Publicada em • Zeudir Queiroz
(crédito: Marcello Casal Jr./Agência Brasil)

A Comissão Especial sobre Inteligência Artificial da Câmara dos Deputados encerrou o ano legislativo sem deliberar sobre pontos centrais do uso de ferramentas de IA nas eleições de 2026. A indefinição mantém um vácuo normativo em um momento de rápida expansão dessas tecnologias, abrindo espaço para que o Judiciário seja novamente chamado a regulamentar o tema — cenário que tende a acirrar as tensões entre os Poderes.

Relator do colegiado, o deputado Agnaldo Ribeiro (PP-PB) havia afirmado que apresentaria seu parecer antes do recesso parlamentar. Em evento neste mês, declarou que o texto deve incorporar o projeto do governo federal que cria o Sistema Nacional para Desenvolvimento, Regulação e Governança da Inteligência Artificial (SIA), além do Redata, regime especial de tributação para serviços de data centers no Brasil. Segundo o parlamentar, o relatório estaria em fase final, mas, procurado, ele não respondeu à reportagem.

Especialistas ouvidos pelo Correio avaliam que não houve tempo hábil para uma análise aprofundada que assegure equilíbrio entre inovação tecnológica, liberdade política e proteção da integridade do processo eleitoral. Para eles, a ausência de um marco legal específico amplia o risco de judicialização às vésperas do pleito.

Atualmente, o uso de IA em campanhas eleitorais é disciplinado pela Resolução nº 23.732/2024, que alterou a Resolução nº 23.610/2019, responsável por regular a propaganda eleitoral. As normas proíbem, por exemplo, o uso de deepfakes e exigem avisos claros quando há utilização de inteligência artificial em conteúdos de campanha.

Para o advogado Matheus Puppe, consultor da Comissão Especial de Direito Digital da Câmara, esse conjunto normativo é insuficiente diante da sofisticação das ferramentas disponíveis. Segundo ele, sistemas de IA generativa já permitem criar vídeos falsos, simular vozes, produzir textos persuasivos e manipular informações em escala massiva, muitas vezes de forma pouco rastreável, o que ameaça a integridade informacional do processo democrático.

A preocupação foi externada pelo próprio Tribunal Superior Eleitoral durante as eleições municipais de 2024. À época, a presidente da Corte, ministra Cármen Lúcia, classificou como um “desaforo tirânico” a atuação de redes sociais diante da desinformação. Ainda naquele ano, o tribunal proibiu expressamente o uso de deepfakes em propagandas eleitorais.

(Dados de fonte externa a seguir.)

Lemma effects_pass_length prev cur :
  length (currentData cur) ≤ length (currentData (effects_pass prev cur)).
Proof.
  destruct (effects_pass_rest prev cur) as (Ha & Hp & _).
  unfold effects_pass in *.
  destruct (pathIdentity (grid prev) =? pathIdentity (grid cur)).
  - apply Nat.eq_le_incl. f_equal. apply currentData_ext; try done.
    destruct (_ && _); [done|].
    by destruct (clampEffect_rest cur cur) as (_ & _ & _ & -> & _).
  - apply length_currentData_reset; try done.
    destruct (_ && _); [done|].
    by destruct (clampEffect_rest cur (pathEffect cur)) as (_ & _ & _ & -> & _).
Qed.

Lemma focus_eqb_eq a b : focus_eqb a b = true ↔ a = b.
Proof.
  destruct a, b; cbn; rewrite ?Nat.eqb_eq; naive_solver.
Qed.

(** One pass leaves the focus in range when the previous render had it in
    range. *)
Lemma effects_pass_focus_in_range prev cur :
  focus_in_range prev → focus_in_range (effects_pass prev cur).
Proof.
  intros Hprev. pose proof (effects_pass_length prev cur) as Hlen.
  unfold focus_in_range in *. revert Hlen. unfold effects_pass.
  destruct (_ && _) eqn:Hdeps.
  - apply andb_prop in Hdeps as [Hl%Nat.eqb_eq Hf%focus_eqb_eq].
    destruct (pathIdentity _ =? _); [|done].
    rewrite <-Hf. destruct (focusedIndex (grid prev)); [|done]. lia.
  - rewrite clampEffect_focus.
    destruct (focusedIndex (grid cur)) as [f|] eqn:Hf.
    + destruct (Nat.eqb_spec (length (currentData cur)) 0); [done|].
      destruct (Nat.leb_spec (length (currentData cur)) f); [lia|].
      destruct (pathIdentity _ =? _); [|done]. rewrite Hf. lia.
    + destruct (pathIdentity _ =? _); [|done]. by rewrite Hf.
Qed.

(** A pass without a change of path leaves a focus that was in range in
    range. *)
Lemma effects_pass_same_path_focus prev cur :
  pathIdentity (grid prev) = pathIdentity (grid cur) →
  focus_in_range cur → effects_pass prev cur = cur.
Proof.
  intros Hid Hcur. unfold effects_pass, focus_in_range in *.
  rewrite Hid, Nat.eqb_refl. destruct (_ && _); [done|].
  unfold clampEffect. destruct (focusedIndex (grid cur)) as [f|]; [|done].
  destruct (Nat.eqb_spec (length (currentData cur)) 0); [lia|].
  destruct (Nat.leb_spec (length (currentData cur)) f); [lia|done].
Qed.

Caso o Congresso não avance até a disputa de 2026, o Judiciário poderá editar novas regras, mas com limites. Especialistas destacam que, embora o TSE tenha competência normativa para o processo eleitoral, a regulação da inteligência artificial exige uma abordagem mais ampla, envolvendo transparência algorítmica, auditoria de sistemas e responsabilização civil e penal — temas que dependem de lei nacional.

Advogados eleitoralistas e especialistas em direito digital defendem um modelo multissetorial, no qual um marco geral estabeleça princípios e categorias de risco, enquanto normas infralegais específicas sejam editadas por órgãos técnicos conforme o setor impactado, como eleições, saúde, finanças e educação.

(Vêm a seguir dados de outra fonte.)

Lemma serve_exec (req : Request) (s : Registry) :
  exec (serve lower req) s =
    match req with
    | POST_plugins plugin => dict_setitem (reg_id plugin) (info_of plugin) s
    | _ => s
    end.
Proof.
  destruct req as [| plugin | request]; try reflexivity.
  unfold exec, serve, bind. rewrite process_intent_run. reflexivity.
Qed.

Lemma serve_all_app (reqs1 reqs2 : list Request) :
  forall s,
    serve_all lower (reqs1 ++ reqs2) s =
      serve_all lower reqs2 (serve_all lower reqs1 s).
Proof.
  induction reqs1 as [|req reqs1 IH]; intros s; simpl; [reflexivity |].
  apply IH.
Qed.

Lemma dict_setitem_ok (plugin : PluginRegistration) (s : Registry) :
  registry_ok s ->
  registry_ok (dict_setitem (reg_id plugin) (info_of plugin) s).
Proof.
  intros [Hwf Hrec]. split; [apply dict_setitem_wf; exact Hwf |].
  intros k info Hin. apply In_setitem_inv in Hin.
  destruct Hin as [[-> ->] | Hin]; [split; reflexivity | auto].
Qed.

Lemma serve_all_ok (reqs : list Request) :
  forall s, registry_ok s -> registry_ok (serve_all lower reqs s).
Proof.
  induction reqs as [|req reqs IH]; intros s Hs; simpl; [exact Hs |].
  apply IH. rewrite serve_exec.
  destruct req; [exact Hs | apply dict_setitem_ok; exact Hs | exact Hs].
Qed.

Lemma registry_ok_empty : registry_ok [].
Proof. split; [constructor | intros k info []]. Qed.

Lemma registry_ok_ids (s : Registry) :
  registry_ok s -> map id (map snd s) = map fst s.
Proof.
  intros [_ Hrec]. rewrite map_map. apply map_ext_in.
  intros [k info] Hin. simpl. apply (Hrec k info Hin).
Qed.

Lemma serve_all_keys (reqs : list Request) :
  forall s,
    map fst (serve_all lower reqs s) =
      first_occurrences (map fst s) (map reg_id (registrations reqs)).
Proof.
  induction reqs as [|req reqs IH]; intros s; simpl; [reflexivity |].
  rewrite IH, serve_exec. destruct req as [| plugin | request];
    try reflexivity.
  cbn [registrations map first_occurrences]. f_equal.
  destruct (str_in (reg_id plugin) (map fst s)) eqn:E.
  - apply dict_setitem_present. apply str_in_In. exact E.
  - rewrite dict_setitem_absent, map_app; [reflexivity |].
    rewrite <- str_in_In. congruence.
Qed.

Lemma serve_all_grows (reqs : list Request) :
  forall s,
    (forall k, In k (map fst s) -> In k (map fst (serve_all lower reqs s))) /\
    List.length s <= List.length (serve_all lower reqs s).
Proof.
  induction reqs as [|req reqs IH]; intros s; simpl; [auto |].
  destruct (IH (exec (serve lower req) s)) as [Hkeys Hlen].
  rewrite serve_exec in *. destruct req as [| plugin | request];
    try (split; assumption).
  split.
  - intros k Hk. apply Hkeys.
    destruct (In_keys_dec (reg_id plugin) s) as [Hin | Hout].
    + rewrite dict_setitem_present; assumption.
    + rewrite dict_setitem_absent, map_app by assumption.
      apply in_or_app. auto.
  - eapply Nat.le_trans; [| exact Hlen].
    destruct (In_keys_dec (reg_id plugin) s) as [Hin | Hout].
    + rewrite dict_setitem_length by assumption. lia.
    + rewrite dict_setitem_absent, length_app by assumption. simpl. lia.
Qed.

End Runs.

(** X3.  Whatever requests were served since the start, GET /plugins
    returns records with pairwise different ids, every one of them with
    status "active". *)
Theorem listing_distinct_active (lower : pystr -> pystr)
    (reqs : list Request) :
  exists plugins,
    eval get_plugins (serve_all lower reqs []) = Returned plugins /\
    NoDup (map id plugins) /\
    Forall (fun info => status info = py "active") plugins.
Proof.
  pose proof (serve_all_ok lower reqs registry_ok_empty) as Hok.
  unfold eval. rewrite get_plugins_run. cbn [fst].
  eexists. split; [reflexivity |]. split.
  - rewrite registry_ok_ids by exact Hok. apply Hok.
  - apply Forall_forall. intros info Hin. apply in_map_iff in Hin.
    destruct Hin as ([k info'] & <- & Hin). apply (proj2 Hok k info' Hin).
Qed.

(** X4.  There is no deregistration: once a registration under an id was
    served, every later state of the registry has an entry under that id,
    and no run of requests makes the registry shorter. *)
Theorem registered_stays_listed (lower : pystr -> pystr)
    (before after : list Request) (plugin : PluginRegistration)
    (s : Registry) :
  let s' := serve_all lower (before ++ POST_plugins plugin :: after) s in
  In (reg_id plugin) (map fst s') /\
  dict_get (reg_id plugin) s' <> None /\
  List.length s <= List.length s'.
Proof.
  intros s'. unfold s'.
  assert (H : In (reg_id plugin)
                 (map fst (serve_all lower
                             (before ++ POST_plugins plugin :: after) s))).
  { rewrite serve_all_app. cbn [serve_all]. rewrite serve_exec.
    apply serve_all_grows. apply dict_setitem_key. }
  split; [exact H |]. split; [exact (dict_get_key _ _ H) |].
  apply serve_all_grows.
Qed.

(** X5.  Last write wins over a whole run: after any sequence of requests,
    the record under an id is the one of the last registration made under
    that id in the sequence, and the record from before the sequence when
    no registration was made under it. *)
Theorem last_registration_wins (lower : pystr -> pystr)
    (reqs : list Request) (s : Registry) (k : pystr) :
  dict_get k (serve_all lower reqs s) =
    match last_registration k (registrations reqs) with
    | Some plugin => Some (info_of plugin)
    | None => dict_get k s
    end.
Proof.
  revert s. induction reqs as [|req reqs IH]; intros s; simpl;
    [reflexivity |].
  rewrite IH, serve_exec. destruct req as [| plugin | request];
    try reflexivity.
  cbn [registrations last_registration].
  destruct (last_registration k (registrations reqs)); [reflexivity |].
  destruct (str_eqb k (reg_id plugin)) eqn:E.
  - apply str_eqb_eq in E. subst k. apply dict_get_setitem.
  - apply dict_get_setitem_other. apply str_eqb_neq. exact E.
Qed.


(** X6.  GET /plugins lists the plugins in the order in which their ids
    were first registered, one record for each id. *)
Theorem listing_in_first_registration_order (lower : pystr -> pystr)
    (reqs : list Request) :
  exists plugins,
    eval get_plugins (serve_all lower reqs []) = Returned plugins /\
    map id plugins =
      first_occurrences [] (map reg_id (registrations reqs)).
Proof.
  unfold eval. rewrite get_plugins_run. cbn [fst].
  eexists. split; [reflexivity |].
  rewrite registry_ok_ids by (apply serve_all_ok, registry_ok_empty).
  apply serve_all_keys.
Qed.

(* ===================================================================== *)
(** * Routes under registration *)
(* ===================================================================== *)

Lemma route_loop_setitem_keep (intent k q : pystr) (v : PluginInfo)
    (d : Registry) :
  route_loop intent d = Some q -> q <> k ->
  ~ declares intent v \/ ~ In k (map fst d) ->
  route_loop intent (dict_setitem k v d) = Some q.
Proof.
  unfold declares. intros Hr Hq Hv.
  induction d as [|[k0 v0] d IH]; simpl in *; [discriminate |].
  destruct (str_eqb k k0) eqn:E; simpl.
  - apply str_eqb_eq in E. subst k0.
    destruct (str_in intent (capabilities v0)) eqn:E0; [congruence |].
    destruct (str_in intent (capabilities v)) eqn:Ev; [| exact Hr].
    apply str_in_In in Ev. tauto.
  - destruct (str_in intent (capabilities v0)); [exact Hr |].
    apply IH; tauto.
Qed.

Lemma route_loop_setitem_holder (intent k : pystr) (v : PluginInfo)
    (d : Registry) :
  route_loop intent d = Some k -> declares intent v ->
  route_loop intent (dict_setitem k v d) = Some k.
Proof.
  unfold declares. intros Hr Hv. apply str_in_In in Hv.
  induction d as [|[k0 v0] d IH]; simpl in *; [discriminate |].
  destruct (str_eqb k k0) eqn:E; simpl.
  - apply str_eqb_eq in E. subst k0. rewrite Hv. reflexivity.
  - destruct (str_in intent (capabilities v0)); [exact Hr | auto].
Qed.

Lemma route_loop_setitem_none (intent k : pystr) (v : PluginInfo)
    (d : Registry) :
  route_loop intent d = None -> ~ declares intent v ->
  route_loop intent (dict_setitem k v d) = None.
Proof.
  intros Hr Hv. apply route_loop_none. intros k' info Hin.
  apply In_setitem_inv in Hin. destruct Hin as [[_ ->] | Hin]; [exact Hv |].
  rewrite route_loop_none in Hr. eauto.
Qed.

(** The loop passes over a front part that holds no entry under the id it
    ends up returning. *)
Lemma route_loop_skip (intent q : pystr) (pre rest : Registry) :
  route_loop intent (pre ++ rest) = Some q -> ~ In q (map fst pre) ->
  forall rest', route_loop intent (pre ++ rest') = route_loop intent rest'.
Proof.
  induction pre as [|[k0 v0] pre IH]; simpl; intros Hr Hq rest';
    [reflexivity |].
  destruct (str_in intent (capabilities v0)).
  - injection Hr as ->. tauto.
  - apply IH; tauto.
Qed.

O atraso legislativo também esbarra no princípio da anualidade eleitoral, que impede mudanças com impacto relevante no processo eleitoral a menos de um ano do pleito. O prazo para alterações válidas para 2026 se encerrou em 4 de outubro de 2025, o que reduz ainda mais as chances de aprovação de um marco robusto a tempo.

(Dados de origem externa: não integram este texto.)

(** C5, as the claim words it, fails: an [x-error] key that is there with an
    empty value is not called when the handler failed, and neither is such an
    [x-success] key when it succeeded; both count as no callback asked for. *)
Lemma empty_callback_url_is_not_called :
  x_error emptyUrlParams = Some "" /\
  sendUrlCallbackIfNeeded sampleHelpers (HandlerFailure 404 "Note not found")
    emptyUrlParams freshState
  = (Success "No `x-error` callback URL provided", freshState) /\
  x_success emptyUrlParams = Some "" /\
  sendUrlCallbackIfNeeded sampleHelpers (HandlerSuccess [] (Some "a.md"))
    emptyUrlParams freshState
  = (Success "No `x-success` callback URL provided", freshState).
Proof.
  repeat split.
Qed.

Lemma sendUrlCallbackIfNeeded_cases_witness :
  sendUrlCallbackIfNeeded sampleHelpers (HandlerSuccess [] None) sampleParams freshState
  = sent sampleHelpers "app://done" (HandlerSuccess [] None) sampleParams freshState /\
  sendUrlCallbackIfNeeded sampleHelpers (HandlerFailure 404 "Note not found")
    sampleParams freshState
  = sent sampleHelpers "app://failed" (HandlerFailure 404 "Note not found")
      sampleParams freshState /\
  sendUrlCallbackIfNeeded sampleHelpers (HandlerSuccess [] None) bareParams freshState
  = (Success "No `x-success` callback URL provided", freshState) /\
  sendUrlCallbackIfNeeded sampleHelpers (HandlerFailure 404 "Note not found")
    bareParams freshState
  = (Success "No `x-error` callback URL provided", freshState).
Proof.
  destruct (sendUrlCallbackIfNeeded_cases sampleHelpers sampleParams freshState)
    as (Hsucc & Hfail & _ & _).
  destruct (sendUrlCallbackIfNeeded_cases sampleHelpers bareParams freshState)
    as (_ & _ & Hnosucc & Hnofail).
  split; [|split; [|split]].
  - apply Hsucc; [reflexivity | discriminate].
  - apply Hfail; [reflexivity | discriminate].
  - apply Hnosucc. left. reflexivity.
  - apply Hnofail. left. reflexivity.
Defined.

Lemma openFileIfNeeded_cases_witness :
  openFileIfNeeded sampleHelpers (HandlerSuccess [] (Some "a.md")) sampleParams freshState
  = (Success "No file to open, the `silent` parameter was set", freshState) /\
  openFileIfNeeded sampleHelpers (HandlerSuccess [] None) bareParams freshState
  = (Success "No file to open, handler didn't return a `processedFilepath` property",
     freshState) /\
  openFileIfNeeded sampleHelpers (HandlerSuccess [] (Some "a.md")) bareParams freshState
  = focused sampleHelpers "a.md" freshState.
Proof.
  destruct (openFileIfNeeded_cases sampleHelpers sampleParams freshState)
    as (_ & Hsilent & _).
  destruct (openFileIfNeeded_cases sampleHelpers bareParams freshState)
    as (_ & _ & Hnopath & Hopen & _).
  split; [|split].
  - apply Hsilent. reflexivity.
  - apply Hnopath; reflexivity.
  - apply Hopen; reflexivity.
Defined.

Lemma silent_call_sends_callback_skips_open_witness :
  let hr := HandlerSuccess [("message", JS.VStr "done")] (Some "a.md") in
  let out := handleIncomingCall sampleHelpers sampleHandler sampleParams freshState in
  openResult (fst out)
  = Success "No file to open, the `silent` parameter was set" /\
  calledUrls (world (snd out)) = ["app://done"] /\
  focusedNotes (world (snd out)) = [] /\
  trace (snd out)
  = [EvHandlerCalled sampleParams;
     EvHandlerResolved hr;
     EvSendUrlCallback "app://done" hr sampleParams;
     EvLogToConsole "Call handled:" (LogProcessingResult (fst out))].
Proof.
  assert (Hne : "app://done" <> "") by discriminate.
  destruct (@silent_call_sends_callback_skips_open _ sampleHelpers sampleHandler
              sampleParams freshState
              [("message", JS.VStr "done")] (Some "a.md") freshWorld "app://done"
              eq_refl eq_refl Hne eq_refl)
    as (_ & Hopen & Hworld & Htrace).
  cbv zeta. split; [exact Hopen|]. split; [now rewrite Hworld|].
  split; [now rewrite Hworld | exact Htrace].
Defined.

Lemma invalid_call_is_reported_not_handled_witness :
  let msg := ("Incoming call failed" ++ JS.LF
              ++ "- vault: Required" ++ JS.LF
              ++ "- x-success: Invalid url")%string in
  protocolHandler sampleHelpers rejectingRoute [("file", "a.md")] freshState
  = (tt, {| world := {| calledUrls := []; focusedNotes := []; notices := [msg] |};
            trace := [EvShowBrandedNotice msg; EvLogErrorToConsole msg] |}).
Proof.
  exact (proj1 (@invalid_call_is_reported_not_handled _ sampleHelpers rejectingRoute
                  [("file", "a.md")] freshState sampleIssues eq_refl)).
Defined.

End MainFacts.

(* ========================================================================= *)
(** * Further properties *)

(** ** Strings, continued *)

Section MoreStringFacts.

Lemma string_length_append (a b : string) :
  String.length (a ++ b) = (String.length a + String.length b)%nat.
Proof.
  induction a as [|c a IH]; simpl; [reflexivity|]. now rewrite IH.
Qed.

Lemma substring_length (s : string) (n m : nat) :
  String.length (String.substring n m s) = Nat.min m (String.length s - n).
Proof.
  revert n m; induction s as [|c s IH]; intros [|n] [|m]; simpl; auto.
  now rewrite IH, Nat.sub_0_r.
Qed.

Na Justiça Eleitoral, as resoluções que vão reger as Eleições Gerais de 2026 estão em elaboração e devem ser aprovadas até março, após audiências públicas. Até lá, permanecem em vigor as regras atuais sobre propaganda digital e uso de tecnologias emergentes.

Tribunais regionais, como o Tribunal Regional Eleitoral de São Paulo, têm adotado estratégias preventivas e educativas contra a desinformação, investindo em conteúdos explicativos e técnicas de otimização para mecanismos de busca. Ainda assim, episódios como a suspensão de perfis do influenciador e então candidato Pablo Marçal em 2024 reacenderam o debate sobre os limites do uso de ferramentas digitais e da inteligência artificial em campanhas.

Para cientistas políticos, o impasse tende a se transformar em mais um cabo de guerra institucional. A avaliação é que, ao não legislar sobre um tema central e sensível, o Congresso acaba abrindo espaço para que o Judiciário ocupe esse papel, repetindo um roteiro já visto em disputas anteriores envolvendo fake news e redes sociais.